Zwischen Kunst- und Aktienmarkt gibt es viele Parallelen: Das zeigt sich ganz besonders in schwierigen Zeiten. Doch nicht alle Krisen sind gleich, wie die Coronapandemie beweist. Wie sie den internationalen Kunstmarkt auf den Kopf stellt, erfahrt ihr hier.

Sportwagen, Luxusuhren und extravagante Kunst. Das Klischee des weltgewandten Investmentbankers ist weit verbreitet, der in seiner Freizeit sündhaft teure Gemälde und Skulpturen sammelt. Schillernde Persönlichkeiten, wie der amerikanische Wall-Street-Banker Donald B. Marron, dienen hier als Vorlage. Der Milliardär galt viele Jahre als einer der wichtigsten Förderer der New Yorker Kunstszene und genoss einen internationalen Ruf als anspruchsvoller Sammler mit einem besonderen Gespür für die Trends seiner Zeit. Als er 2019 im Alter von 85 Jahren starb, hinterließ er eine Kunstsammlung im Wert von etwa 450 Millionen Dollar, die den Kunstmarkt weltweit in Aufruhr versetzte.

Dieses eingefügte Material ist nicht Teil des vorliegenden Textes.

(* ===== verification/ForestTheorems.v ===== *)
(** * Building, storing and loading forests

    What the builder, the wire format and the validation of untrusted bytes
    promise together. *)

From S2P Require Import Prelude Felt AdviceMap Serde SerdeTheory Operations OpSerde SerdeSafe.
From S2P Require Import OpBatch Mast BatchValid BatchTheory BatchCorrect BlockSerde BlockTheory.
From S2P Require Import Machine Merkle Forest ForestTheory CanonOrder ForestCorrect ForestWire.
From S2P Require Import WireSound WireRound.

Section Theorems.
Context `{Poseidon2}.

Lemma batched_map g n : batched (map_children g n) <-> batched n.
Proof. by destruct n. Qed.

Lemma batched_sized n : batched n -> node_sized n /\ block_valid n.
Proof. destruct n as [b| | | | | |]; try done. intros [ops Hb]. by destruct (batch_ops_valid _ _ Hb) as (? & ? & _). Qed.

Lemma built_batched s : built s -> Forall batched (db_nodes s).
Proof.
  induction 1 as [|s b id s' _ IH Hu Hp|s r s' _ IH Hm]; [constructor| |].
  - unfold push_node in Hp. destruct (builder_build (db_nodes s) b) as [n| |] eqn:Hb; [|done|done]. cbn [rbind] in Hp.
    destruct (_ <=? _); [done|]. injection Hp as _ <-. cbn [db_nodes]. apply Forall_app. split; [done|]. apply Forall_singleton.
    destruct b as [[ops|bs] [d|]|c sys [d|]|dy [d|]|d|l r [d|]|bd [d|]|t g [d|]]; try done; cbn [builder_build] in Hb.
    + destruct ops as [|op ops]; [done|]. cbn [build_basic_block] in Hb. unfold batch_and_hash_ops in Hb.
      destruct (batch_ops (op :: ops)) as [bs|] eqn:Hbs; [|done]. cbn in Hb. injection Hb as <-. by exists (op :: ops).
    + destruct (child_node _ _); cbn in Hb; [|done|done]. by injection Hb as <-.
    + by injection Hb as <-.
    + by injection Hb as <-.
    + destruct (child_node _ l); cbn in Hb; [|done|done]. destruct (child_node _ r); cbn in Hb; [|done|done]. by injection Hb as <-.
    + destruct (child_node _ _); cbn in Hb; [|done|done]. by injection Hb as <-.
    + destruct (child_node _ t); cbn in Hb; [|done|done]. destruct (child_node _ g); cbn in Hb; [|done|done]. by injection Hb as <-.
  - unfold mark_root in Hm. destruct (_ <? _)%nat; [|done]. by injection Hm as <-; destruct (bool_decide _).
Qed.

Lemma valid_wire f : forest_valid f -> Forall batched (nodes f) -> wire_ok f.
Proof. intros [? ? ? ? ?] ?. by split. Qed.

(** The payload is delivered, and then the reader has no more bytes if none
    follow or the budget is used up. *)
Lemma read_all bytes rest budget : Z.of_nat (length bytes) <= budget -> Z.of_nat (length (bytes ++ rest)) <= U64_MAX ->
  rest = [] \/ budget = Z.of_nat (length bytes) ->
  let r := mkBudgetedReader (slice_reader_new (bytes ++ rest)) budget in
  ready r bytes /\ has_more_bytes (advance r (length bytes)) = false.
Proof.
  intros Hb Hu Hrest r. split.
  - split; [|exact Hb]. split; [exact Hu|]. by exists [], rest.
  - change ((0 <? budget - Z.of_nat (length bytes)) && (0 + length bytes <? length (bytes ++ rest))%nat = false). apply andb_false_iff.
    destruct Hrest as [->| ->]; [right|left; apply Z.ltb_ge; lia]. rewrite app_nil_r. apply Nat.ltb_irrefl.
Qed.

Lemma validate_valid (f : MastForest) (h : bool) : wire_ok f -> digests_ok (nodes f) ->
  (do? (if h then Ok tt else validate_node_hashes f); do? forest_validate f; Ok f) = Ok f.
Proof.
  intros Hf Hd. assert ((if h then Ok tt else validate_node_hashes f) = Ok tt) as ->.
  { destruct h; [done|]. apply validate_hashes_iff. split; [apply (wk_dense _ Hf)|done]. }
  cbn [rbind]. unfold forest_validate. pose proof (validate_blocks_spec f) as Hv.
  lapply Hv; [clear Hv; intros Hv|eapply Forall_impl; [apply (wk_batched _ Hf)|]; by intros n [? _]%batched_sized].
  destruct (validate_basic_block_invariants f) as [[]| |]; [done| |done]. exfalso. apply Hv.
  eapply Forall_impl; [apply (wk_batched _ Hf)|]. by intros n [_ ?]%batched_sized.
Qed.

(** Reading what was written. *)
Lemma written_reads f h : wire_ok f -> exists bytes, write_into_with_options f h = Some bytes /\
  (Z.of_nat (length bytes) <= U32_MAX -> h = false -> forest_read_from_bytes bytes = Ok f) /\
  (forall rest options, digests_ok (nodes f) -> Z.of_nat (length (bytes ++ rest)) <= U32_MAX ->
   default (Z.of_nat (length (bytes ++ rest))) (ro_wire_byte_budget options) = Z.of_nat (length bytes) ->
   ro_validation_allocation_budget options = None ->
   exists u, untrusted_read_from_bytes_with_options (bytes ++ rest) options = Ok u /\ untrusted_validate u = Ok f).
Proof.
  intros Hf. destruct (forest_payload f Hf h) as (blks & es & ebs & Hb & He & Hw & Hok). eexists. split; [exact Hw|].
  assert (U32_MAX < U64_MAX) as Hlt by done. match type of Hw with _ = Some ?p => set (bytes := p) in * end. split.
  - intros Hs ->. specialize (Hok ltac:(lia)). unfold forest_read_from_bytes.
    destruct (read_all bytes [] (saturating_mul (Z.of_nat (length bytes)) TRUSTED_BYTE_READ_BUDGET_MULTIPLIER)) as [Hr Hm];
      [unfold saturating_mul, TRUSTED_BYTE_READ_BUDGET_MULTIPLIER; lia|rewrite app_nil_r; lia|by left|]. rewrite app_nil_r in Hr, Hm.
    rewrite (decode_ready _ _ _ _ _ _ _ _ _ _ Hok false None _ ltac:(done) Hr). cbn [rbind]. fold bytes. rewrite Hm.
    by rewrite (materialized_back f Hf false blks es ebs Hb He Hok Hs None _ eq_refl).
  - intros rest options Hd Hs Hbud Hal. assert (Hsb : Z.of_nat (length bytes) <= U32_MAX) by (rewrite length_app in Hs; lia).
    specialize (Hok ltac:(lia)). pose proof (nodes_fit f h blks es ebs Hok) as Hnn. pose proof (hashless_layout f h blks ebs) as Hhl. fold bytes in Hnn.
    unfold untrusted_read_from_bytes_with_options. rewrite Hbud, Hal. cbn [default].
    destruct (read_all bytes rest (Z.of_nat (length bytes)) ltac:(lia) ltac:(lia)) as [Hr Hm]; [by right|].
    rewrite (decode_ready _ _ _ _ _ _ _ _ _ _ Hok (R := BudgetedReader SliceReader) true
      (Some (default_untrusted_allocation_budget (Z.of_nat (length bytes)))) _ (fun _ => eq_refl) Hr). cbn [rbind]. fold bytes. rewrite Hm.
    eexists. split; [done|]. unfold untrusted_validate. rewrite (materialized_back f Hf h blks es ebs Hb He Hok Hsb); [|done|done|].
    + cbn [map_err rbind um_layout]. rewrite Hhl. by apply validate_valid.
    + unfold default_untrusted_allocation_budget, saturating_mul, DEFAULT_UNTRUSTED_ALLOCATION_BUDGET_MULTIPLIER.
      unfold U32_MAX, U64_MAX in *. lia.
Qed.

Lemma written_reads_back f h : wire_ok f -> exists bytes, write_into_with_options f h = Some bytes /\
  (Z.of_nat (length bytes) <= U32_MAX ->
   (h = false -> forest_read_from_bytes bytes = Ok f) /\
   (digests_ok (nodes f) -> exists u, untrusted_read_from_bytes bytes = Ok u /\ untrusted_validate u = Ok f)).
Proof.
  intros Hf. destruct (written_reads f h Hf) as (bytes & Hw & Ht & Hu). exists bytes. split; [done|]. intros Hs. split; [by apply Ht|].
  intros Hd. pose proof (Hu [] (mkReadOptions None None) Hd) as Hr. rewrite app_nil_r in Hr. by apply Hr.
Qed.

Lemma built_wire s : built s -> Z.of_nat (length (db_nodes s)) <= MAX_NODES -> distinct_externals (db_nodes s) ->
  exists f m, build_with_id_map s = Ok (f, m) /\ forest_valid f /\ wire_ok f /\ renumbers (db_nodes s) m (nodes f) /\
    roots f = remap_id m <$> db_roots s /\ advice_map f = db_advice_map s.
Proof.
  intros Hs Hc Hd. pose proof (built_parts s Hs Hc Hd) as Hp. pose proof (bi_built _ (built_inv s Hs)) as Hb. unfold build_with_id_map.
  pose proof (from_parts_spec (db_nodes s) (db_roots s) (db_advice_map s) Hb) as Hf.
  destruct (from_parts_with_id_map _ _ _) as [[f m]| |]; [|done|done]. destruct Hf as (_ & Hv & Hr & Hroots & Ham & _). exists f, m.
  assert (Hbt : Forall batched (nodes f)) by (apply (renumbered_Forall _ _ _ Hr); [apply batched_map|by apply built_batched]).
  repeat (split; [done|]). split; [by apply valid_wire|done].
Qed.

(** C5: Validation of untrusted bytes is sound.  On any bytes, with any read
    options, reading and then validating a forest ends without a panic: in an
    error, or in a forest whose ids are in range, whose nodes number at most
    [MAX_NODES] and are in the dense order, whose basic blocks satisfy the batch
    invariants, and whose digests are the hashes of its nodes, both when the
    bytes carry the hashes and when they are rebuilt.  The errors of validation
    are failed deserialization (which a forward reference is too), a wrong hash
    and a bad batch.  The trusted reader does not panic on any bytes either, and
    returns a well-formed dense forest. *)
Theorem untrusted_validation_sound bytes options : Forall is_u8 bytes ->
  match untrusted_read_from_bytes_with_options bytes options with
  | Ok u => match untrusted_validate u with Ok f => forest_valid f | Err e => validation_error e | Panic => False end
  | Err _ => True
  | Panic => False
  end /\
  match forest_read_from_bytes bytes with
  | Ok f => forest_wf f /\ Z.of_nat (length (nodes f)) <= MAX_NODES /\ dense (nodes f)
  | Err _ => True
  | Panic => False
  end.
Proof.
  intros Hu. split; [|exact (trusted_read_safe bytes Hu)]. pose proof (untrusted_read_safe bytes options Hu) as Hr.
  destruct (untrusted_read_from_bytes_with_options bytes options) as [u| |]; [|done|done].
  pose proof (untrusted_validate_safe u Hr) as Hv. pose proof (fun e => untrusted_validate_errors u e Hr) as He.
  destruct (untrusted_validate u); [done|by apply He|done].
Qed.

(** C6: Forests survive serialization.  A well-formed forest in dense order with
    blocks made by the batching algorithm can be written, with or without the
    hashes of its nodes; written with them, the trusted reader gives back the
    same forest; and if its digests are the hashes of its nodes, both forms pass
    the untrusted reader, within its default budgets, and validation, which gives
    back the same forest: nodes, roots and advice map.  The one limit is 4 GiB
    of bytes, as the offsets of blocks are 32 bits wide.  A byte budget in the
    read options that is exactly the size of the payload hides what follows it:
    the used-up budget reports no more bytes, so the check for extra bytes sees
    none and any trailing bytes are accepted. *)
Theorem forest_roundtrip f h : wire_ok f ->
  exists bytes, write_into_with_options f h = Some bytes /\
    (Z.of_nat (length bytes) <= U32_MAX ->
     (h = false -> forest_read_from_bytes bytes = Ok f) /\
     (digests_ok (nodes f) -> exists u, untrusted_read_from_bytes bytes = Ok u /\ untrusted_validate u = Ok f)) /\
    (forall rest, digests_ok (nodes f) -> Z.of_nat (length (bytes ++ rest)) <= U32_MAX ->
     exists u, untrusted_read_from_bytes_with_options (bytes ++ rest) (mkReadOptions (Some (Z.of_nat (length bytes))) None) = Ok u /\
       untrusted_validate u = Ok f).
Proof.
  intros Hf. destruct (written_reads_back f h Hf) as (bytes & Hw & Hr). exists bytes. split; [done|]. split; [done|].
  destruct (written_reads f h Hf) as (bytes' & Hw' & _ & Hu). rewrite Hw in Hw'. apply (inj Some) in Hw' as <-.
  intros rest Hd Hs. by apply Hu.
Qed.

(** C21: Building a forest from parts decides exactly whether the parts make one.
    [from_parts_with_id_map] succeeds if and only if there are at most
    [MAX_NODES] nodes, the roots and children exist, no two externals share a
    digest, children can be ranked below their parents, blocks satisfy the batch invariants and
    digests are hashes; it never panics.  The forest is then valid and in the
    canonical dense order, it is the given one renumbered by the id map (a
    bijection that commutes with children and roots), and parts that are dense
    already are kept as they are. *)
Theorem from_parts_correct ns rs am : Forall built_node ns ->
  match from_parts_with_id_map ns rs am with
  | Ok (f, m) => parts_ok ns rs /\ forest_valid f /\ renumbers ns m (nodes f) /\
      roots f = remap_id m <$> rs /\ advice_map f = am /\ (dense ns -> f = mkMastForest ns rs am)
  | Err _ => ~ parts_ok ns rs
  | Panic => False
  end.
Proof. apply from_parts_spec. Qed.


End Theorems.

Blue Chips und Emerging Artists

Das Beispiel von Donald B. Marron zeigt, wie eng das finanzielle Kapital mit dem kulturellen Kapital verwoben ist. Klar ist: Kunst ist ein ästhetisches Erlebnis. Darüber hinaus aber auch ein Statussymbol und Spekulationsobjekt. Denn mit Kunst lässt sich hervorragend Geld verdienen. Zumindest wenn man das richtige Händchen für junge und wachstumsstarke Künstler*innen hat. In der Szene werden sie gerne auch als „Emerging Artists“ bezeichnet. Eine Anlehnung an den Begriff „Emerging Markets“, der in der Finanzwelt für Schwellenländern benutzt wird. Emerging Artists werden für gewöhnlich in kleineren Galerien gehandelt, den Brutstätten der zeitgenössischen Kunst. Sie sind so etwas wie die Gatekeeper, die Kunstwerke erstmals in den Markt einzuführen – ein sogenannter Primärmarkt.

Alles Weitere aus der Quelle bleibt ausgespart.